ある時下宿仲間と店へ行って、注文した料理を待ちながらカウンター席に座っていると、いつものように旦那さんが奥さんを注意していた。しかし、その展開がいつもと違う。くどくど叱りながら実は旦那さんの方が勘違いをしていて、奥さんは一つも悪くないことが次第に判明してきたのである。旦那さんもばつが悪くなったようだった。振り上げた拳の下ろしどころが分からなくなっている感じなのである。
まだ20歳そこそこの大学生だった私には、夫婦関係の機微など少しも分からない。こちらとしては相変わらずの気まずさだけを感じていた。そんな雰囲気が続く中で、奥さんがいきなりクスッと笑ったのである。つまり自分には全く非がないのだから、旦那さんに対してもういい加減にしたらという気持ちになったのだろう。旦那さんも客の手前、奥さんに対して素直に謝る訳にもいかず、気持ちの方向転換をして料理作りに専念し始めた。それから見事に空気が変わった。少し明るくなったような気がしたのである。

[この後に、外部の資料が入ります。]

Definition demo_services : BicServices ram_chip :=
  {| bs_platform := demo_platform; bs_ipmb := true; bs_sensor := not_modelled_handler;
     bs_oem := not_modelled_handler; bs_oem_1s := not_modelled_handler |}.

Definition demo_env : cmd_env :=
  mk_cmd_env (fun _ => good_env) true true true (fun _ => IPMB_ERROR_SUCCESS)
    (FRU_READ_SUCCESS, zeros 16) (zeros 32).

Definition demo_sdr : sdr_state := mk_sdr (Some [one_record; one_record]) 2 2 0 1 0 [0; 7] false.

Definition demo_bic : bic ram_chip := mk_bic (fun _ => 0xFF) demo_sdr wdt_init [] demo_env.

Lemma demo_env_ok : env_ok demo_env.
Proof. by split; split; try apply Forall_replicate. Qed.

Lemma demo_sdr_ok : sdr_ok demo_sdr [one_record; one_record].
Proof.
  assert (Hr : record_wf one_record)
    by (repeat apply record_wf_set_field; split; [done|by apply Forall_replicate]).
  split; try done.
  - by repeat (apply Forall_cons; split).
  - intros [|[|i]] r Hi [= <-]; vm_compute; discriminate.
  - by split; repeat (apply Forall_cons; split).
Qed.

Lemma demo_bic_ok : bic_ok demo_bic.
Proof. split; [by exists [one_record; one_record]; apply demo_sdr_ok|apply wdt_inv_init|apply demo_env_ok]. Qed.

Lemma ram_acknowledges : acknowledges ram_cfg (fun _ : ram_chip => True).
Proof.
  split; [done| |].
  - intros d a data _. by eexists.
  - intros d a n _. by eexists _, _.
Qed.

Lemma fru_write_read_back_witness :
  let H := demo_services in let data := [1; 2; 3] in
  exists d s1, ipmi_serve (write_fru_request 0 0 16 data) demo_bic = Some (CC_SUCCESS, d, s1) /\
    exists d2 s2, ipmi_serve (read_fru_request 0 0 16 (zlen data)) (set_env demo_env s1) = Some (CC_SUCCESS, d2, s2) /\
      d2 = zlen data :: data.
Proof.
  intros H data.
  assert (W : bus_works (HS := H) ram_cfg (fun _ => True) demo_env) by (split; [apply ram_acknowledges|done]).
  destruct (fru_write_read_back (HS := H) ram_cfg (ex_intro _ true eq_refl) 0 0 16 data demo_bic) as (c & d & s1 & E & _ & _ & Hup & _ & Hr).
  - apply demo_bic_ok.
  - done.
  - split; [reflexivity|]. split; [reflexivity|]. split; [by vm_compute|]. split; [by vm_compute|].
    right. reflexivity.
  - done.
  - by repeat (apply Forall_cons; split).
  - done.
  - done.
  - destruct (Hup _ W I) as [-> _]. exists d, s1. split; [exact E|].
    destruct (Hr eq_refl demo_env demo_env_ok) as (c2 & d2 & s2 & E2 & H2 & Hup2).
    rewrite (Hup2 _ W I) in E2, H2. destruct H2 as [?|[_ ->]]; [done|]. by exists (zlen data :: data), s2.
Defined.
(** [ssif_data_handle] with [SSIF_SEND_IPMI], up to the wait for the response: the channel, the
    queue of the IPMI service and the calls made. *)
Definition ssif_send_request (lock_ok : bool) (d : ssif_dev) (q : list ipmi_msg)
    : option (ssif_dev * list ipmi_msg * list ssif_out) :=
  let msg := sd_msg d in
  if pal_request_msg_to_BIC_from_HOST P (im_netfn msg) (im_cmd msg) then
    match smbr_cmd_handler P with
    | Some sbmr =>
        if im_netfn msg =? NETFN_DCMI_REQ then
          let '(msg, ret) := sbmr msg in
          let d := set_sd_msg msg d in
          '(d, _) ← (if ret then ssif_set_data_dev lock_ok msg d else Some (d, false));
          Some (d, q, [])
        else Some (d, put_ipmi_msgq msg q, [])
    | None => Some (d, put_ipmi_msgq msg q, [])
    end
  else if pal_immediate_respond_from_HOST P (im_netfn msg) (im_cmd msg) then
    '(req, outs) ← immediate_response msg;
    '(d, _) ← ssif_set_data_dev lock_ok req d;
    Some (d, q, outs ++ [OutForward])
  else
    outs ← bios_version_record msg;
    rsp ← bmc_request d;
    '(d, _) ←
      match rsp with
      | Some rsp =>
          ssif_set_data_dev lock_ok (set_im_netfn (u8 ((im_netfn rsp .| BIT 0) .<< 2)) rsp) d
      | None => Some (d, false)
      end;
    Some (d, q, outs).

(** The rest of [ssif_data_handle] with [SSIF_SEND_IPMI]: without the semaphore within 1500 ms
    there is no response. *)
Definition ssif_wait_response (E : ssif_env) (d : ssif_dev) : ssif_dev * bool :=
  if sd_sem d =? 0 then (ssif_error_record SSIF_STATUS_RSP_MSG_TIMEOUT d, false)
  else
    let d := set_sd_sem (sd_sem d - 1) (sd_sem_limit d) d in
    let '(d, ret) := ssif_lock_ctl E false d in
    if negb ret then (ssif_error_record SSIF_STATUS_ADDR_LOCK_ERR d, false)
    else (alert_trigger 0 d, true).

(** [ssif_data_pre_handle]. *)
Definition ssif_data_pre_handle (smb_cmd : Z) (d : ssif_dev) : ssif_dev * bool :=
  if (smb_cmd =? SSIF_RD_START) || (smb_cmd =? SSIF_RD_NEXT) || (smb_cmd =? SSIF_RD_RETRY)
  then (ssif_error_record SSIF_STATUS_UNKNOWN_ERR d, false)
  else ssif_status_check smb_cmd d.

(** ** The thread of a channel *)

(** What follows a message: the next one, the request goes out, or the message was refused
    ([cold_reset]). *)
Inductive ssif_next := ReadNext | SendIpmi | ColdReset.

(** A message that starts a request; [rlen] counts the bytes of [rdata] received. *)
Definition ssif_write_start (smb_cmd is_pec_exist rlen : Z) (rdata : list Z) (d : ssif_dev)
    : option (ssif_dev * ssif_next) :=
  let invalid := Some (ssif_error_record SSIF_STATUS_INVALID_LEN d, ColdReset) in
  let len := rd rdata 1 in
  if 33 <? rlen - 1 - is_pec_exist then invalid
  else if negb (len =? rlen - 2 - is_pec_exist) then invalid
  else
    let data_len := u16 (len - 2) in
    let msg := set_im_data_len data_len (set_im_cmd (rd rdata 3) (set_im_netfn (rd rdata 2 .>> 2)
                 (set_im_InF_source (u8 (HOST_SSIF_1 + sd_index d)) (sd_msg d)))) in
    msg ← (if negb (data_len =? 0) then
             src ← mem_read rdata 4 data_len;
             arr ← mem_write (im_data msg) 0 src;
             Some (set_im_data arr msg)
           else Some msg);
    let d := set_sd_msg msg d in
    if smb_cmd =? SSIF_WR_MULTI_START
    then Some (ssif_state_machine SSIF_STATUS_WAIT_FOR_WR_NEXT (ssif_error_record SSIF_STATUS_NO_ERR d),
               ReadNext)
    else Some (d, SendIpmi).
Definition fw_init (config : list pldm_fw_update_info) : fw_state :=
  mk_fw_state STATE_AUX_NOT_IN_UPDATE STATE_IDLE STATE_IDLE 0 0 0xFFFF initial_comp_str false
    0 MIN_FW_UPDATE_BASELINE_TRANS_SIZE false false config.

Inductive fw_event :=
  | EvCreateUpdateThread (** [k_thread_create] with [req_fw_update_handler] *)
  | EvSelfActivate (fn : Z) (** a call of a [self_act_func] *).

(** The hooks of the platform; [plat_find_update_info_work] is the identity where a
    platform does not define it, the check is [None] where it is not built in. *)
Record fw_platform := mk_fw_platform {
  plat_find_update_info_work : Z -> Z;
  plat_pldm_pass_component_table_check : option (Z -> list Z -> Z -> Z);
  self_act_result : Z -> Z }.

(** ** The state machine *)

Definition state_update (state : Z) (st : fw_state) : fw_state :=
  if state =? 0xff then st
  else
    let st := set_previous_state (current_state st) st in
    let st := set_current_state state st in
    set_update_mode_timer (negb (state =? STATE_IDLE)) st.

Definition pldm_status_reset (st : fw_state) : option fw_state :=
  let st := state_update STATE_IDLE st in
  let st := set_cur_aux_state STATE_AUX_NOT_IN_UPDATE st in
  let st := set_cur_update_comp_id 0xFFFF st in
  let st := set_cur_update_comp_cnt 0 st in
  let st := set_rcv_comp_cnt 0 st in
  dst ← mem_write (cur_update_comp_str st) 0 unknown_str;
  Some (set_keep_update_flag false (set_cur_update_comp_str dst st)).

(** The timer's expiry function. *)
Definition exit_update_mode (st : fw_state) : option fw_state := pldm_status_reset st.

Definition verify_comp (pf : fw_platform) (st : fw_state) (comp_class comp_id comp_class_idx : Z) : Z :=
  if zlen (comp_config st) =? 0 then COMP_RSP_UNKNOWN_ERR
  else
    let component_id := plat_find_update_info_work pf comp_id in
    if existsb (fun info => fi_enable info
        && (comp_class =? fi_comp_classification info)
        && (component_id =? fi_comp_identifier info)
        && (comp_class_idx =? fi_comp_classification_index info)) (comp_config st)
    then COMP_RSP_CAN_UPDATE else COMP_RSP_FD_NOT_SUPPORT.

(** The loop over the table; [ver_str] is the string in [cur_update_comp_str]. *)
Fixpoint self_activate_loop (pf : fw_platform) (malloc_ok : nat -> bool) (comp_id : Z)
    (ver_str : list Z) (idx : nat) (config : list pldm_fw_update_info)
    : Z * list pldm_fw_update_info * list fw_event :=
  match config with
  | [] => (0, [], [])
  | info :: config =>
      let continue info :=
        let '(ret, config, evs) := self_activate_loop pf malloc_ok comp_id ver_str (S idx) config in
        (ret, info :: config, evs) in
      if negb (fi_comp_identifier info =? comp_id) then continue info
      else
        match (if fi_activate_method info =? COMP_ACT_SELF then fi_self_act_func info else None) with
        | Some fn =>
            (if negb (self_act_result pf fn =? 0) then 1 else 0, info :: config, [EvSelfActivate fn])
        | None =>
            if (fi_activate_method info =? COMP_ACT_AC_PWR_CYCLE)
               || (fi_activate_method info =? COMP_ACT_DC_PWR_CYCLE)
            then
              if malloc_ok idx
              then continue (set_fi_pending_version (Some (slice ver_str 0 (u8 (zlen ver_str)))) info)
              else continue (set_fi_pending_version None info)
            else continue info
        end
  end.

Definition do_self_activate (pf : fw_platform) (malloc_ok : nat -> bool) (comp_id : Z)
    (st : fw_state) : Z * fw_state * list fw_event :=
  let '(ret, config, evs) :=
    self_activate_loop pf malloc_ok comp_id (cstr (cur_update_comp_str st)) 0 (comp_config st) in
  (ret, set_comp_config config st, evs).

客側の私達としては、その成り行きを眺めていて素直にほっとした。そして、少なくとも私は奥さんの強かさを垣間見た思いがしたのである。奥さんは毎日旦那にぶつぶつ小言を言われているようで、実は支配権を握っているようなところがあった。いざという時の判断は奥さんが下していたのかもしれない。旦那さんも、今で言うツンデレみたいなところがあったのではないか。夜が明ければ、毎日お互いを労いながら暖簾を下しているのかもしれない。そんな想像も出来そうである。
私は大学卒業まで4年間この店に通ったが、ずっと賑わっていた持続性の秘訣は、料理の旨さとこの微妙な夫婦関係にあったと今更ながら勝手に推理したのである。